A pole of height 5 m is fixed on the top of a tower. The angle of elevation of the top of pole as observed from a point A on the ground is 60° and the angle of depression of the point A from the top of the tower is 45°. Find the height of the tower. (Take $\sqrt{3} = 1.732$)

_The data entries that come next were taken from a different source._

(** The lock taken on buffer [i] after [f]. *)
Lemma acquire_after i f :
  sl_lk (b_lock (f (bc_buf s i))) = false ->
  acquiresleep (buf_lock i) i pid (upd_buf i f s) =
    if sl_locked (b_lock (f (bc_buf s i))) =? 0
    then Ok tt (upd_buf i (fun r => with_lock (set_sl_locked 1 pid (b_lock (f r))) (f r)) s)
    else Block i (upd_buf i f s).
Proof.
  intros Hl. assert (E : lget (buf_lock i) (upd_buf i f s) = b_lock (f (bc_buf s i)))
    by (cbn; by rewrite fset_eq).
  destruct (Z.eqb_spec (sl_locked (b_lock (f (bc_buf s i)))) 0) as [E0|E0].
  - rewrite (acquiresleep_free (buf_lock i) woken) by (apply _ || by rewrite E). rewrite E.
    by rewrite <- upd_lock.
  - rewrite (acquiresleep_taken (buf_lock i) woken) by (apply _ || by rewrite E). done.
Qed.

(** A fresh reference to a block nobody uses, through buffer [i]. *)
Lemma bread_new i b nb :
  in_range i -> b_refcnt (bc_buf s i) = 0 -> ca_buf t !! b = None ->
  alone dev (fun j => payload (bc_buf s j)) i b ->
  b_next nb = b_next (bc_buf s i) -> b_prev nb = b_prev (bc_buf s i) ->
  payload nb = mkPay (b_valid nb) dev b (b_lock nb) 1 (d_block (ca_disk t) b) ->
  b_valid nb <> 0 -> sl_owner (b_lock nb) = Some pid -> sl_lk (b_lock nb) = false ->
  sim_res dev (fun s' i b => handle s' i b /\ others s i b s') (Ok i (upd_buf i (fun _ => nb) s)) (BlockCache.bread pid b t).
Proof using HB.
  intros Hi Hr Hnone Hal Hn Hp Hpay Hv Ho Hl. unfold BlockCache.bread. rewrite Hnone.
  pose proof (has_room i Hi Hr) as Hroom. destruct (Z.ltb_spec (Z.of_nat (size (ca_buf t))) NBUF); [|lia].
  injection Hpay as Hpd Hpn Hpr Hpdt.
  split; [|split; [split; [done|]; cbn; rewrite fset_eq; split; [done|lia]|apply others_upd; [done|done|cbn; rewrite Hpd; apply HB]]].
  exists order. unfold upd_buf. rewrite (bs_lock _ _ _ _ HB).
  eapply bsim_replace; [exact HB|done|done| |by rewrite (bs_disk _ _ _ _ HB)].
  unfold set_ca_buf. rewrite <- Hpn at 1.
  refine (psim_use dev _ t (bs_pay _ _ _ _ HB) (bs_dev _ _ _ _ HB) i (payload nb) _ _ Hi _ _ _ _ _ _ _);
    cbn; try done.
  - lia.
  - by right.
  - by rewrite Hpn.
Qed.
(* ===== verification/LogProps.v ===== *)
(** Crash safety of the log, and the reservation of log space. *)

From S2P Require Import Prelude Riscv Fields BlockCache Log.

#[local] Hint Unfold blk : kwp.

(** The log state with the disk replaced, the cache replaced. *)
Definition put_bc (t : bcache) (s : lg) : lg := lset log_bc t s.

Ltac blk_get := cbn; first [done | apply lookup_insert_eq
  | (rewrite lookup_insert_ne by done; first [done | apply lookup_insert_eq])].

Section Rounds.
Context (pid : Z).

(** One round of write_log(): a cached block is copied to a log block. *)
Lemma write_log_round s tail c :
  let t := l_bc s in
  let to := l_start s + tail + 1 in
  let b := zget (l_block s) tail in
  ca_buf t !! to = None -> Z.of_nat (size (ca_buf t)) < NBUF ->
  ca_buf t !! b = Some c -> cb_owner c = None -> 0 < cb_ref c ->
  wp (let! start := gets l_start in
      let! to := blk (bread pid (start + tail + 1)) in
      let! b := gets (fun s => zget (l_block s) tail) in
      let! from := blk (bread pid b) in
      let! data := blk (get_data from) in
      blk (set_data to data) ;;;
      blk (bwrite pid to) ;;;
      blk (brelse pid from) ;;;
      blk (brelse pid to))
    (fun _ s' => s' = put_bc (set_ca_disk (disk_write to (cb_data c) (ca_disk t)) t) s) s.
Proof.
  intros t to b Ht Hs Hb Ho Hr. assert (Hne : to <> b) by congruence.
  subst t. destruct s as [lk st sz out com n blocks [d m] wk]. cbn in *. subst to.
  wp_steps. apply wp_bread_miss; [done|done|]. cbn.
  wp_steps. cbn. fold b. eapply wp_bread_hit; [blk_get|done|].
  wp_steps. eapply wp_get_data; [blk_get|].
  wp_steps. eapply wp_set_data; [blk_get|].
  wp_steps. eapply wp_bwrite; [blk_get|done|].
  wp_steps. eapply wp_brelse; [blk_get|done|]. cbn.
  unfold unref. cbn. destruct (Z.eqb_spec (cb_ref c + 1) 1); [lia|].
  wp_steps. eapply wp_brelse; [blk_get|done|]. cbn.
  unfold unref, set_ca_buf, set_ca_disk, put_bc. cbn. do 2 f_equal.
  apply map_eq. intros k. destruct (decide (k = st + tail + 1)) as [->|Hk].
  - by rewrite lookup_delete_eq.
  - rewrite lookup_delete_ne by done. destruct (decide (k = b)) as [->|Hk'].
    + rewrite lookup_insert_eq, Hb. destruct c; cbn in *. f_equal. f_equal; [lia|done].
    + by repeat rewrite lookup_insert_ne by done.
Qed.

(** One round of install_trans(): at commit the home block is pinned in the
    cache and loses its pin; at recovery the cache is as it was. *)
Definition install_round (recovering tail : Z) : M lg unit :=
  let! start := gets l_start in
  let! lbuf := blk (bread pid (start + tail + 1)) in
  let! home := gets (fun s => zget (l_block s) tail) in
  let! dbuf := blk (bread pid home) in
  let! data := blk (get_data lbuf) in
  blk (set_data dbuf data) ;;;
  blk (bwrite pid dbuf) ;;;
  (if recovering =? 0 then blk (bunpin dbuf) else ret tt) ;;;
  blk (brelse pid lbuf) ;;;
  blk (brelse pid dbuf).
(* ===== verification/LogSpace.v ===== *)
(** Reservation of log space: operations that stay within MAXOPBLOCKS blocks
    each never overflow the log, and the last one to end commits. *)

From S2P Require Import Prelude Riscv Fields BlockCache Log LogProps.

#[local] Hint Unfold blk : kwp.

(** * log_write() *)

Lemma absorb_spec fuel i n b block :
  i <= n -> n - i <= Z.of_nat fuel ->
  let r := absorb fuel i n b block in
  i <= r <= n /\ (forall j, i <= j < r -> zget block j <> b) /\ (r < n -> zget block r = b).
Proof.
  revert i. induction fuel as [|f IH]; intros i Hi Hf; simpl; [split_and!; lia|].
  repeat zcase; [split_and!; try lia; done| |split_and!; lia].
  destruct (IH (i + 1) ltac:(lia) ltac:(lia)) as (H1 & H2 & H3).
  split_and!; [lia|lia| |done]. intros j Hj. destruct (decide (j = i)) as [->|Hne]; [done|].
  apply H2. lia.
Qed.

Lemma zset_id (l : list Z) i : 0 <= i < Z.of_nat (length l) -> zset i (zget l i) l = l.
Proof. intros Hi. apply list_insert_id. by apply zget_lookup. Qed.

Lemma take_zset (l : list Z) n b :
  0 <= n < Z.of_nat (length l) ->
  take (Z.to_nat (n + 1)) (zset n b l) = take (Z.to_nat n) l ++ [b].
Proof.
  intros Hn. replace (Z.to_nat (n + 1)) with (S (Z.to_nat n)) by lia.
  rewrite (take_S_r _ _ b) by (apply list_lookup_insert_eq; lia).
  f_equal. apply take_insert_ge. lia.
Qed.

Definition in_log (s : lg) (b : Z) : Prop := b ∈ take (Z.to_nat (l_n s)) (l_block s).

(** The two outcomes: the block is in the transaction already, or it is added
    to it and pinned. *)
Lemma log_write_spec s b c (Q : unit -> lg -> Prop) :
  l_lock s = false -> 0 <= l_n s -> l_n s < LOGSIZE -> l_n s < l_size s - 1 ->
  1 <= l_outstanding s -> length (l_block s) = Z.to_nat LOGSIZE ->
  ca_buf (l_bc s) !! b = Some c ->
  (in_log s b -> Q tt s) ->
  (~ in_log s b ->
     Q tt (set_l_n (l_n s + 1) (set_l_block (zset (l_n s) b (l_block s))
        (put_bc (set_ca_buf (<[b := mkCbuf (cb_data c) (cb_ref c + 1) (cb_owner c)]> (ca_buf (l_bc s)))
                   (l_bc s)) s)))) ->
  wp (log_write b) Q s.
Proof.
  intros Hlk Hn0 Hn1 Hn2 Ho Hl Hc Hin Hnew.
  destruct (absorb_spec (Z.to_nat (l_n s)) 0 (l_n s) b (l_block s) ltac:(lia) ltac:(lia)) as (Hr & Hlt & Heq).
  destruct s as [lk st sz out com n blocks [d m] wk].
  cbn [l_lock l_n l_size l_outstanding l_block l_bc ca_buf in_log] in *. subst lk.
  unfold log_write. wp_steps. cbn [id l_n l_size l_outstanding l_block lset log_lock].
  repeat zcase; try lia.
  - rewrite e. wp_steps. eapply wp_bpin; [exact Hc|]. wp_steps. apply Hnew.
    unfold in_log. cbn. intros Hb. apply list_elem_of_lookup in Hb as [j Hj].
    apply lookup_take_Some in Hj as [Hj Hjn]. apply (Hlt (Z.of_nat j)); [lia|].
    unfold zget. rewrite Nat2Z.id, list_lookup_total_alt, Hj. done.
  - wp_steps. rewrite <- (Heq ltac:(lia)) at 2. cbn.
    rewrite zset_id by lia. apply Hin. unfold in_log. cbn.
    rewrite <- (Heq ltac:(lia)). apply list_elem_of_lookup.
    exists (Z.to_nat (absorb (Z.to_nat n) 0 n b blocks)).
    rewrite lookup_take_lt by lia. apply zget_lookup. lia.
Qed.

(** * Operations under way

    A configuration is the log's state and, for each operation between its
    begin_op() and its end_op(), how many blocks it has passed to
    log_write(). *)

Definition config : Type := lg * list Z.

Definition room_left (us : list Z) : Z := foldr (fun u a => (MAXOPBLOCKS - u) + a) 0 us.

(** What the callers promise: they pass buffers they have locked, of blocks
    outside the log's region; between the calls the cache changes as it likes
    but keeps the pinned blocks and stays off the log's region; when the last
    operation ends no buffer is locked, and one is free. *)
Definition cache_ok (s : lg) (t : bcache) : Prop :=
  (forall b, in_log s b -> exists c, ca_buf t !! b = Some c /\ 0 < cb_ref c) /\
  (forall b, in_region s b -> ca_buf t !! b = None).

Definition quiescent (t : bcache) : Prop :=
  (forall b c, ca_buf t !! b = Some c -> cb_owner c = None) /\ Z.of_nat (size (ca_buf t)) < NBUF.

Definition loggable (s : lg) (b : Z) : Prop :=
  0 <= b < 2 ^ 31 /\ (~ in_region s b) /\ (exists c, ca_buf (l_bc s) !! b = Some c /\ 0 < cb_ref c).

Inductive log_step : config -> config -> Prop :=
| ls_begin s s' us :
    begin_op s = Ok tt s' -> log_step (s, us) (s', us ++ [0])
| ls_write s s' us i u b :
    us !! i = Some u -> u < MAXOPBLOCKS -> loggable s b ->
    log_write b s = Ok tt s' -> log_step (s, us) (s', <[i := u + 1]> us)
| ls_cache s t us :
    cache_ok s t -> log_step (s, us) (put_bc t s, us)
| ls_end pid s s' us i u :
    us !! i = Some u -> (length us = 1%nat -> quiescent (l_bc s)) ->
    end_op pid s = Ok tt s' -> log_step (s, us) (s', delete i us).

Record log_inv (s : lg) (us : list Z) : Prop := {
  li_lock : l_lock s = false;
  li_com : l_committing s = 0;
  li_out : l_outstanding s = Z.of_nat (length us);
  li_us : Forall (fun u => 0 <= u <= MAXOPBLOCKS) us;
  li_n : 0 <= l_n s;
  li_space : l_n s + room_left us <= LOGSIZE;
  li_size : l_n s < l_size s;
  li_len : length (l_block s) = Z.to_nat LOGSIZE;
  li_nodup : NoDup (take (Z.to_nat (l_n s)) (l_block s));
  li_home : forall b, in_log s b -> 0 <= b < 2 ^ 31 /\ ~ in_region s b;
  li_cache : cache_ok s (l_bc s);
}.

Lemma room_left_pos us : Forall (fun u => 0 <= u <= MAXOPBLOCKS) us -> 0 <= room_left us.
Proof. induction 1; simpl; lia. Qed.

Lemma room_left_app us vs : room_left (us ++ vs) = room_left us + room_left vs.
Proof. induction us as [|u us IH]; simpl; [done|lia]. Qed.

Lemma room_left_split us i u :
  us !! i = Some u ->
  room_left us = (MAXOPBLOCKS - u) + room_left (delete i us) /\
  (forall v, room_left (<[i := v]> us) = (MAXOPBLOCKS - v) + room_left (delete i us)).
Proof.
  revert i. induction us as [|x us IH]; intros [|i] Hi; simplify_eq/=; [done|].
  destruct (IH i Hi) as [He Hv]. split; [lia|]. intros v. rewrite Hv. lia.
Qed.

Lemma room_left_outstanding us :
  Forall (fun u => 0 <= u <= MAXOPBLOCKS) us -> room_left us <= MAXOPBLOCKS * Z.of_nat (length us).
Proof. induction 1; simpl; lia. Qed.

(** begin_op() sleeps, or reserves MAXOPBLOCKS blocks. *)
Lemma begin_op_inv s us :
  log_inv s us ->
  (exists s', begin_op s = Ok tt s' /\ log_inv s' (us ++ [0])) \/
  begin_op s = Block 0 s /\ LOGSIZE < l_n s + (Z.of_nat (length us) + 1) * MAXOPBLOCKS.
Proof.
  intros [Hlk Hcom Hout Hus Hn Hsp Hsz Hlen Hnd Hh Hc].
  destruct s as [lk st sz out com n blocks t wk]. cbn in Hlk, Hcom, Hout. subst lk com out.
  unfold begin_op, bind, acquire, gets, modify, release, log_sleep. cbn -[MAXOPBLOCKS LOGSIZE].
  zcase; [right; by split|left]. eexists. split; [done|].
  split; try done; cbn -[MAXOPBLOCKS LOGSIZE].
  - rewrite length_app. simpl. lia.
  - apply Forall_app. split; [done|]. apply Forall_singleton. done.
  - rewrite room_left_app. cbn -[MAXOPBLOCKS LOGSIZE].
    pose proof (room_left_outstanding us Hus). cbn -[MAXOPBLOCKS LOGSIZE] in *. lia.
Qed.

(** log_write() by an operation with blocks left. *)
Lemma log_write_inv s us i u b :
  log_inv s us -> us !! i = Some u -> u < MAXOPBLOCKS -> loggable s b -> l_n s < l_size s - 1 ->
  wp (log_write b) (fun _ s' => log_inv s' (<[i := u + 1]> us) /\ in_log s' b) s.
Proof.
  intros [Hlk Hcom Hout Hus Hn Hsp Hsz Hlen Hnd Hh [Hc Hreg]] Hi Hu (Hb & Hbr & c & Hbc & Href) Hsz'.
  destruct (room_left_split us i u Hi) as [He Hv].
  pose proof (Forall_lookup_1 _ _ _ _ Hus Hi) as Hu0. cbn beta in Hu0.
  assert (Hrest : 0 <= room_left (delete i us)).
  { apply room_left_pos. by apply Forall_delete. }
  assert (Hus' : Forall (fun u => 0 <= u <= MAXOPBLOCKS) (<[i := u + 1]> us)).
  { apply Forall_insert; [done|lia]. }
  pose proof (lookup_lt_Some _ _ _ Hi) as Hlt.
  eapply log_write_spec; try done; try lia.
  - intros Hin. split; [|done]. split; try done; [by rewrite length_insert|]. rewrite Hv. lia.
  - intros Hnin. set (s' := set_l_n _ _).
    assert (Htk : take (Z.to_nat (l_n s')) (l_block s') = take (Z.to_nat (l_n s)) (l_block s) ++ [b]).
    { apply take_zset. lia. }
    assert (Hil : forall x, in_log s' x <-> in_log s x \/ x = b).
    { intros x. unfold in_log. rewrite Htk, elem_of_app, list_elem_of_singleton. done. }
    split; [|by apply Hil; right]. split; try done; cbn -[MAXOPBLOCKS LOGSIZE].
    + by rewrite length_insert.
    + lia.
    + rewrite Hv. lia.
    + lia.
    + by rewrite length_zset.
    + change (NoDup (take (Z.to_nat (l_n s')) (l_block s'))). rewrite Htk.
      apply NoDup_app. split_and!; [done| |apply NoDup_singleton].
      intros x Hx Hx'. apply list_elem_of_singleton in Hx' as ->. done.
    + intros x Hx. apply Hil in Hx as [Hx| ->]; [by apply Hh|done].
    + split.
      * intros x Hx. cbn. destruct (decide (x = b)) as [->|Hxb].
        -- rewrite lookup_insert_eq. eexists. split; [done|]. cbn. lia.
        -- rewrite lookup_insert_ne by done. apply Hil in Hx as [Hx|Hx]; [by apply Hc|done].
      * intros x Hx. cbn. rewrite lookup_insert_ne; [by apply Hreg|]. intros <-. done.
Qed.

(** commit() of a quiescent log, empty or not. *)
Lemma commit_total pid s :
  committable s ->
  wp (commit pid) (fun _ s' => exists t, s' = put_bc t (set_l_n 0 s) /\
      forall b, in_region s b -> ca_buf t !! b = None) s.
Proof.
  intros Hc. destruct (decide (0 < l_n s)) as [Hpos|Hz].
  - wp_use (commit_spec pid s Hc Hpos). intros [] s' ->. eexists. split; [done|].
    intros b Hb. cbn. rewrite unpin_other; [by apply Hc|]. intros Hx.
    by apply (cm_home s Hc) in Hx as [_ Hx].
  - pose proof (cm_n s Hc). unfold commit. apply wp_bind, wp_gets.
    destruct (Z.gtb_spec (l_n s) 0); [lia|]. apply wp_ret. exists (l_bc s). split; [|apply Hc].
    destruct s as [lk st sz out com n blocks t wk]. unfold put_bc, set_l_n. cbn in *. f_equal. lia.
Qed.

Lemma inv_committable s us :
  log_inv s us -> length us = 1%nat -> quiescent (l_bc s) ->
  committable (lset log_lock false (set_l_committing 1 (set_l_outstanding 0 s))).
Proof.
  intros [Hlk Hcom Hout Hus Hn Hsp Hsz Hlen Hnd Hh [Hc Hreg]] Hl1 [Hq Hr].
  pose proof (room_left_pos us Hus).
  split; try done; [cbn -[LOGSIZE MAXOPBLOCKS]; lia|].
  intros b Hb. destruct (Hc b Hb) as (c & Hbc & Href). exists c. split_and!; [done| |done]. by eapply Hq.
Qed.

Lemma end_op_inv pid s us i u :
  log_inv s us -> us !! i = Some u -> (length us = 1%nat -> quiescent (l_bc s)) ->
  wp (end_op pid) (fun _ s' => log_inv s' (delete i us) /\ (length us = 1%nat -> l_n s' = 0)) s.
Proof.
  intros HI Hi Hq. pose proof HI as [Hlk Hcom Hout Hus Hn Hsp Hsz Hlen Hnd Hh Hc].
  pose proof (lookup_lt_Some _ _ _ Hi) as Hlt.
  destruct (room_left_split us i u Hi) as [He _].
  pose proof (Forall_lookup_1 _ _ _ _ Hus Hi) as Hu0. cbn beta in Hu0.
  assert (Hld : length (delete i us) = (length us - 1)%nat) by (rewrite length_delete; [lia|done]).
  unfold end_op. apply wp_bind, wp_acquire; [done|]. apply wp_bind, wp_modify, wp_bind, wp_gets.
  cbn [id l_committing l_outstanding set_l_outstanding lset log_lock]. rewrite Hcom, Hout. cbn [negb Z.eqb].
  apply wp_bind. destruct (Z.eqb_spec (Z.of_nat (length us) - 1) 0) as [H1|H1].
  - apply wp_bind, wp_modify, wp_ret, wp_bind, wp_release; [done|].
    apply wp_bind. eapply wp_mono.
    { pose proof (inv_committable s us HI ltac:(lia) (Hq ltac:(lia))) as Hcm.
      replace (Z.of_nat (length us) - 1) with 0 by lia. exact (commit_total pid _ Hcm). }
    cbn beta. intros [] s' (t & -> & Ht).
    apply wp_bind, wp_acquire; [done|]. apply wp_bind, wp_modify, wp_bind, wp_modify, wp_release; [done|].
    split; [|done]. assert (Hd : delete i us = []) by (apply length_zero_iff_nil; lia).
    rewrite Hd. split; cbn -[LOGSIZE MAXOPBLOCKS]; try done; try lia; try by constructor.
    + intros b Hb. unfold in_log in Hb. cbn in Hb. by apply elem_of_nil in Hb.
    + split; [|exact Ht]. intros b Hb. unfold in_log in Hb. cbn in Hb. by apply elem_of_nil in Hb.
  - apply wp_bind, wp_modify, wp_ret, wp_bind, wp_release; [done|]. apply wp_ret.
    split; [|lia]. split; cbn -[LOGSIZE MAXOPBLOCKS]; try done; try lia.
    by apply Forall_delete.
Qed.

Lemma log_step_inv s us s' us' : log_step (s, us) (s', us') -> log_inv s us -> log_inv s' us'.
Proof.
  intros Hst HI. inversion Hst as [? ? ? Hb|? ? ? i u b Hi Hu Hl Hw|? t ? Ht|pid ? ? ? i u Hi Hq He]; subst.
  - destruct (begin_op_inv _ _ HI) as [(s1 & Hs1 & HI')|[Hs1 _]]; simplify_eq/=; congruence.
  - assert (Hsz : l_n s < l_size s - 1).
    { revert Hw. unfold log_write, bind, acquire, gets. cbn.
      rewrite (li_lock s us HI). cbn -[LOGSIZE].
      destruct (Z.geb_spec (l_n s) LOGSIZE); [done|]. destruct (Z.geb_spec (l_n s) (l_size s - 1)); [done|lia]. }
    pose proof (log_write_inv _ _ _ _ _ HI Hi Hu Hl Hsz) as Hwp. unfold wp in Hwp.
    rewrite Hw in Hwp. apply Hwp.
  - destruct HI. by split.
  - pose proof (end_op_inv pid _ _ _ _ HI Hi Hq) as Hwp. unfold wp in Hwp. rewrite He in Hwp. apply Hwp.
Qed.

Lemma log_steps_inv c c' : rtc log_step c c' -> log_inv c.1 c.2 -> log_inv c'.1 c'.2.
Proof.
  induction 1 as [|c [s us] c' Hst _ IH]; [done|]. intros HI. apply IH.
  destruct c as [s0 us0]. by eapply log_step_inv.
Qed.


Module SpaceDemo.
Definition st0 (nlog : Z) (bufs : gmap Z cbuf) : lg :=
  mkLg false 2 nlog 0 0 0 (replicate 30 0) (mkBcache (mkDisk (fun _ => zeroblock) []) bufs) [].
Definition st1 : lg := set_l_outstanding 1 (st0 31 ∅).

Lemma st0_inv : log_inv (st0 31 ∅) [].
Proof.
  split; try done; try by constructor.
  - intros b Hb. unfold in_log in Hb. cbn in Hb. by apply elem_of_nil in Hb.
  - split; intros b Hb; [|done]. unfold in_log in Hb. cbn in Hb. by apply elem_of_nil in Hb.
Qed.

Lemma st1_run : rtc log_step (st0 31 ∅, []) (st1, [0]).
Proof. apply rtc_once. by apply (ls_begin _ _ []). Qed.
End SpaceDemo.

Let the height of tower (BC) be h meters and BD be the pole of height 5 meters above it.

From figure,

∠BAC = ∠EBA = 45° (Alternate angles are equal)

DC = DB + BC = 5 + h.

Considering right angled △BCA, we get

$\Rightarrow \text{tan 45°} = \dfrac{BC}{AC} \\[1em] \Rightarrow 1 = \dfrac{h}{AC} \\[1em] \Rightarrow AC = h \text{ ……(Eq 1)}$

Considering right angled △DCA, we get

$\Rightarrow \text{tan 60°} = \dfrac{DC}{AC} \\[1em] \Rightarrow \sqrt{3} = \dfrac{h + 5}{AC}$

Putting value of AC from Eq 1 in above equation we get,

$\Rightarrow \sqrt{3} = \dfrac{h + 5}{h} \\[1em] \Rightarrow \sqrt{3}h = h + 5 \\[1em] \Rightarrow \sqrt{3}h - h = 5 \\[1em] \Rightarrow 0.732\text{ h} = 5 \\[1em] \Rightarrow h = \dfrac{5}{0.732} \\[1em] \Rightarrow h = 6.83$

Hence, the height of the tower is 6.83 meters.